From the records below, find each line with the string "bind" and copy it.

┄┄┄┄┄┄┄┄┄┄┄┄┄┄┄┄┄┄┄┄

(** * Further properties of [clades_to_model] *)

(** ** How a call ends *)

(** The call ends in one of four ways, decided by the last day and the
    arithmetic of the cutoff before any grouping takes place. *)
Lemma clades_to_model_cases dataf threshold threshold_weeks :
  match max_day dataf with
  | None => clades_to_model dataf threshold threshold_weeks = Raise AttributeError
  | Some day =>
      let delta := weekday day + 7 * threshold_weeks in
      if (Z.abs delta <=? 999999999) && ((0 <? day - delta) && (day - delta <=? MAXORDINAL))
      then three_sundays_ago dataf threshold_weeks = Ok (day - delta)
           /\ (clades_to_model dataf threshold threshold_weeks = Raise InvalidOperationError
               \/ exists l, clades_to_model dataf threshold threshold_weeks = Ok l)
      else clades_to_model dataf threshold threshold_weeks = Raise OverflowError
  end.
Proof.
  destruct (max_day dataf) as [day|] eqn:Hmax; [|apply clades_to_model_no_date, Hmax].
  cbv zeta. unfold clades_to_model, weekly, three_sundays_ago, timedelta, date_sub.
  rewrite Hmax.
  destruct (Z.abs (weekday day + 7 * threshold_weeks) <=? 999999999); cbn [andb bind];
    [|reflexivity].
  destruct ((0 <? day - (weekday day + 7 * threshold_weeks))
            && (day - (weekday day + 7 * threshold_weeks) <=? MAXORDINAL));
    cbn [bind]; [|reflexivity].
  split; [reflexivity|].
  destruct (group_by_dynamic _) as [df|e] eqn:E; cbn [bind]; [right; eauto|].
  left. unfold group_by_dynamic in E. destruct (_ && _); [discriminate|]. congruence.
Qed.

(** X6.  [None.weekday()] is the only source of an AttributeError: the call
    raises it exactly when no row of the frame has a date, which includes the
    empty frame. *)
Theorem attribute_error_iff_no_date (dataf : list Counts.t) (threshold : spec_float)
  (threshold_weeks : Z) :
  clades_to_model dataf threshold threshold_weeks = Raise AttributeError
  <-> forall r, In r dataf -> Counts.date r = None.
Proof.
  rewrite <- max_day_None.
  pose proof (clades_to_model_cases dataf threshold threshold_weeks) as H.
  destruct (max_day dataf) as [day|]; [|tauto].
  split; [|discriminate]. intros E. cbv zeta in H.
  destruct (_ && _).
  - destruct H as [_ [H|[l H]]]; congruence.
  - congruence.
Qed.

(** X7.  The call raises OverflowError exactly when the frame has a last day
    and the cutoff cannot be computed: the number of days to go back exceeds
    what a [timedelta] holds, or the cutoff falls outside the dates of years 1
    to 9999. *)
Theorem overflow_error_iff (dataf : list Counts.t) (threshold : spec_float)
  (threshold_weeks : Z) :
  clades_to_model dataf threshold threshold_weeks = Raise OverflowError
  <-> exists day, max_day dataf = Some day
                  /\ (999999999 < Z.abs (weekday day + 7 * threshold_weeks)
                      \/ day - (weekday day + 7 * threshold_weeks) <= 0
                      \/ MAXORDINAL < day - (weekday day + 7 * threshold_weeks)).
Proof.
  pose proof (clades_to_model_cases dataf threshold threshold_weeks) as H.
  destruct (max_day dataf) as [day|].
  - cbv zeta in H.
    destruct ((Z.abs (weekday day + 7 * threshold_weeks) <=? 999999999)
              && ((0 <? day - (weekday day + 7 * threshold_weeks))
                  && (day - (weekday day + 7 * threshold_weeks) <=? MAXORDINAL))) eqn:E.
    + apply andb_true_iff in E. destruct E as [E1 E2]. apply andb_true_iff in E2.
      destruct E2 as [E2 E3]. apply Z.leb_le in E1, E3. apply Z.ltb_lt in E2.
      split.
      * intros R. destruct H as [_ [H|[l H]]]; congruence.
      * intros [day' [Hd Hor]]. injection Hd as <-. exfalso. lia.
    + split; [|intros _; exact H]. intros _. exists day. split; [reflexivity|].
      apply andb_false_iff in E. destruct E as [E|E].
      * apply Z.leb_gt in E. lia.
      * apply andb_false_iff in E. destruct E as [E|E];
          [apply Z.ltb_ge in E|apply Z.leb_gt in E]; lia.
  - split; [congruence|]. intros [day [Hd _]]. discriminate.
Qed.

(** X8.  Where a cutoff is computed it is a date of years 1 to 9999 that falls
    on weekday 0, and it lies at least [7 * threshold_weeks] and at most
    [7 * threshold_weeks + 6] days before the last day of the frame. *)
Theorem three_sundays_ago_bounds (dataf : list Counts.t) (threshold_weeks cutoff day : Z) :
  three_sundays_ago dataf threshold_weeks = Ok cutoff ->
  max_day dataf = Some day ->
  weekday cutoff = 0
  /\ day - 7 * threshold_weeks - 6 <= cutoff <= day - 7 * threshold_weeks
  /\ 0 < cutoff <= MAXORDINAL.
Proof.
  intros H Hmax. split; [apply (three_sundays_ago_is_monday _ _ _ H)|].
  unfold three_sundays_ago, timedelta, date_sub in H. rewrite Hmax in H.
  destruct (Z.abs _ <=? _); cbn [bind] in H; [|discriminate].
  destruct (_ && _) eqn:E; [|discriminate].
  assert (Hc : day - (weekday day + 7 * threshold_weeks) = cutoff) by congruence.
  apply andb_true_iff in E. destruct E as [E1 E2]. apply Z.ltb_lt in E1. apply Z.leb_le in E2.
  pose proof (weekday_range day). lia.
Qed.

(** X9.  The two functions compose: on the counts that [data_prep] returns
    the dynamic grouping never refuses its index column, so the call returns
    a list unless nothing passed the filter (AttributeError) or the cutoff is
    not a date (OverflowError). *)
Theorem pipeline_grouping_never_fails {D : Type} (to_date : D -> option Z)
  (raw : list (Line.t D)) (threshold : spec_float) (threshold_weeks : Z) :
  (exists l, clades_to_model (data_prep to_date raw) threshold threshold_weeks = Ok l)
  \/ clades_to_model (data_prep to_date raw) threshold threshold_weeks = Raise AttributeError
  \/ clades_to_model (data_prep to_date raw) threshold threshold_weeks = Raise OverflowError.
Proof.
  pose proof (clades_to_model_cases (data_prep to_date raw) threshold threshold_weeks) as H.
  destruct (max_day (data_prep to_date raw)) as [day|]; [|auto].
  cbv zeta in H. destruct (_ && _); [|auto].
  destruct H as [Hc _]. left.
  destruct (group_by_dynamic_total (window (day - (weekday day + 7 * threshold_weeks))
                                           (data_prep to_date raw))) as [df Hdf].
  - intros r Hr. apply filter_In in Hr. destruct Hr as [_ Hr].
    apply date_ge_true in Hr. destruct Hr as [d [-> _]]. discriminate.
  - apply StronglySorted_filter, data_prep_sorted.
  - eexists. apply (clades_to_model_Ok _ threshold _ df).
    unfold weekly. rewrite Hc. exact Hdf.
Qed.
Definition when (b : bool) (m : M unit) : M unit := if b then m else retM tt.

(** ** Palette builder *)

(** [build_palette], lines 210-225. *)
Definition build_palette (w : world) (cmap : string) (n : Z) : result (list string) :=
  colormap ← cm_get_cmap w cmap n;
  vals ← np_linspace 0 1 n;
  mret (map (λ x, rgb2hex w (take 3 (colormap x))) vals).

(** [",".join(l)]. *)
Definition join (sep : string) (l : list string) : string := String.concat sep l.

(** ** Layer renderer *)

Definition not_image : exn := ValueError "provided `img_obj` is not of type ee.Image".
Definition bad_dims : exn := ValueError "provided dims not of type list, tuple, or int".
Definition bad_axes : exn :=
  ValueError "provided axes not of type cartopy.mpl.geoaxes.GeoAxes or cartopy.mpl.geoaxes.GeoAxesSubplot".
Definition palette_conflict : exn :=
  KeyError "cannot provide `palette` in vis_params if `cmap` is specified".

(** Lines 150-157: the region sent to the service and the extent drawn. *)
Definition resolve_region (w : world) (img : positive) (region : value)
    : M (coords * value) :=
  if negb (is_None region) then
    emit (EGetInfo (RectangleInfo region));;
    map_region ← lift (rectangle_info w region);
    r0 ← lift (value_item region 0);
    r2 ← lift (value_item region 2);
    r1 ← lift (value_item region 1);
    r3 ← lift (value_item region 3);
    mret (map_region, VTuple [r0; r2; r1; r3])
  else
    emit (EGetInfo (ImageBoundsInfo img));;
    map_region ← lift (bounds_info w img);
    ring ← lift (subscript map_region 0);
    '(x, y) ← (if decide (ring = [])
               then raise (ValueError "not enough values to unpack (expected 2, got 0)")
               else mret (ring.*1, ring.*2));
    xmin ← lift (py_min x);
    xmax ← lift (py_max x);
    ymin ← lift (py_min y);
    ymax ← lift (py_max y);
    mret (map_region, VList [VFloat xmin; VFloat xmax; VFloat ymin; VFloat ymax]).

(** [if vis_params:] on [None] or a reference to a dictionary. *)
Definition dict_given (vis_params : option positive) : M (option (gmap string value)) :=
  match vis_params with
  | None => mret None
  | Some l => d ← load l; mret (if decide (dom d = ∅) then None else Some d)
  end.

(** Lines 168-185: the dictionary sent with the thumbnail request. *)
Definition request_args (w : world) (map_region : coords) (dims region : value)
    (cmap : option string) (vis_params : option positive) : M positive :=
  args ← alloc {[ "format" := VStr "png" ]};
  when (truthy region) (store args "region" (coords_value map_region));;
  when (truthy dims) (store args "dimensions" dims);;
  given ← dict_given vis_params;
  match given with
  | Some vis =>
      (if cmap_given cmap && bool_decide ("palette" ∈ dom vis)
       then raise palette_conflict
       else if cmap_given cmap
       then palette ← lift (build_palette w (default "" cmap) 256);
            store args "palette" (VStr (join "," palette))
       else mret tt);;
      d ← load args;
      alloc (vis ∪ d)
  | None => mret args
  end.
(* ===== verification/Slices.v ===== *)
(** * Slices: the [Vec] and slice operations of the Rust standard library

    The routing table, the lookups and the publication code all work on
    vectors of contacts with the same few operations: the stable [sort_by],
    [dedup_by_key], [truncate], [swap_remove], [position], [max_by_key].
    They are modelled here once, with the algebra the components need.  The
    central fact is [closest_absorb]: keeping only the [k] best elements at
    every round loses nothing of the final answer. *)

From S2P Require Import Prelude.

(** ** Total comparisons *)

(** A comparison function that is a total preorder, as [Ord] promises. *)
Class TotalCmp {A} (cmp : A -> A -> comparison) : Prop := {
  cmp_refl x : cmp x x = Eq;
  cmp_sym x y : cmp y x = CompOpp (cmp x y);
  cmp_trans x y z : cmp x y <> Gt -> cmp y z <> Gt -> cmp x z <> Gt
}.
Arguments cmp_refl {A} cmp {_} x.
Arguments cmp_sym {A} cmp {_} x y.
Arguments cmp_trans {A} cmp {_} x y z.

Section total_cmp.
Context {A : Type} (cmp : A -> A -> comparison) `{!TotalCmp cmp}.

Definition cle (x y : A) : Prop := cmp x y <> Gt.
Definition clt (x y : A) : Prop := cmp x y = Lt.

#[export] Instance cle_dec : RelDecision cle.
Proof. intros x y. unfold cle. solve_decision. Defined.
#[export] Instance cle_trans : Transitive cle.
Proof. intros x y z. apply (cmp_trans cmp). Qed.
#[export] Instance cle_refl : Reflexive cle.
Proof. intros x. unfold cle. by rewrite (cmp_refl cmp). Qed.

Lemma clt_cle x y : clt x y -> cle x y.
Proof. unfold clt, cle. congruence. Qed.

Lemma not_cle x y : ~ cle x y <-> clt y x.
Proof.
  unfold cle, clt. rewrite (cmp_sym cmp x y). destruct (cmp x y); simpl; split; try congruence;
    naive_solver.
Qed.

Lemma cmp_gt x y : cmp x y = Gt <-> clt y x.
Proof. unfold clt. rewrite (cmp_sym cmp x y). destruct (cmp x y); simpl; naive_solver. Qed.

Lemma cle_clt_trans x y z : cle x y -> clt y z -> clt x z.
Proof.
  intros Hxy Hyz. apply not_cle. intros Hzx.
  assert (cle z y) as Hzy by (by etrans). by apply not_cle in Hyz.
Qed.

Lemma clt_cle_trans x y z : clt x y -> cle y z -> clt x z.
Proof.
  intros Hxy Hyz. apply not_cle. intros Hzx.
  assert (cle y x) as Hyx by (by etrans). by apply not_cle in Hxy.
Qed.

#[export] Instance clt_trans : Transitive clt.
Proof. intros x y z Hxy Hyz. eapply clt_cle_trans; [done|]. by apply clt_cle. Qed.

Lemma clt_irrefl x : ~ clt x x.
Proof. unfold clt. by rewrite (cmp_refl cmp). Qed.

Lemma cle_cases x y : cle x y -> clt x y \/ cmp x y = Eq.
Proof. unfold cle, clt. destruct (cmp x y); naive_solver. Qed.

┄┄┄┄┄┄┄┄┄┄┄┄┄┄┄┄┄┄┄┄

**OUTPUT OF THE EXERCISE**.
  destruct (Z.abs (weekday day + 7 * threshold_weeks) <=? 999999999); cbn [andb bind];
    cbn [bind]; [|reflexivity].
  destruct (group_by_dynamic _) as [df|e] eqn:E; cbn [bind]; [right; eauto|].
  destruct (Z.abs _ <=? _); cbn [bind] in H; [|discriminate].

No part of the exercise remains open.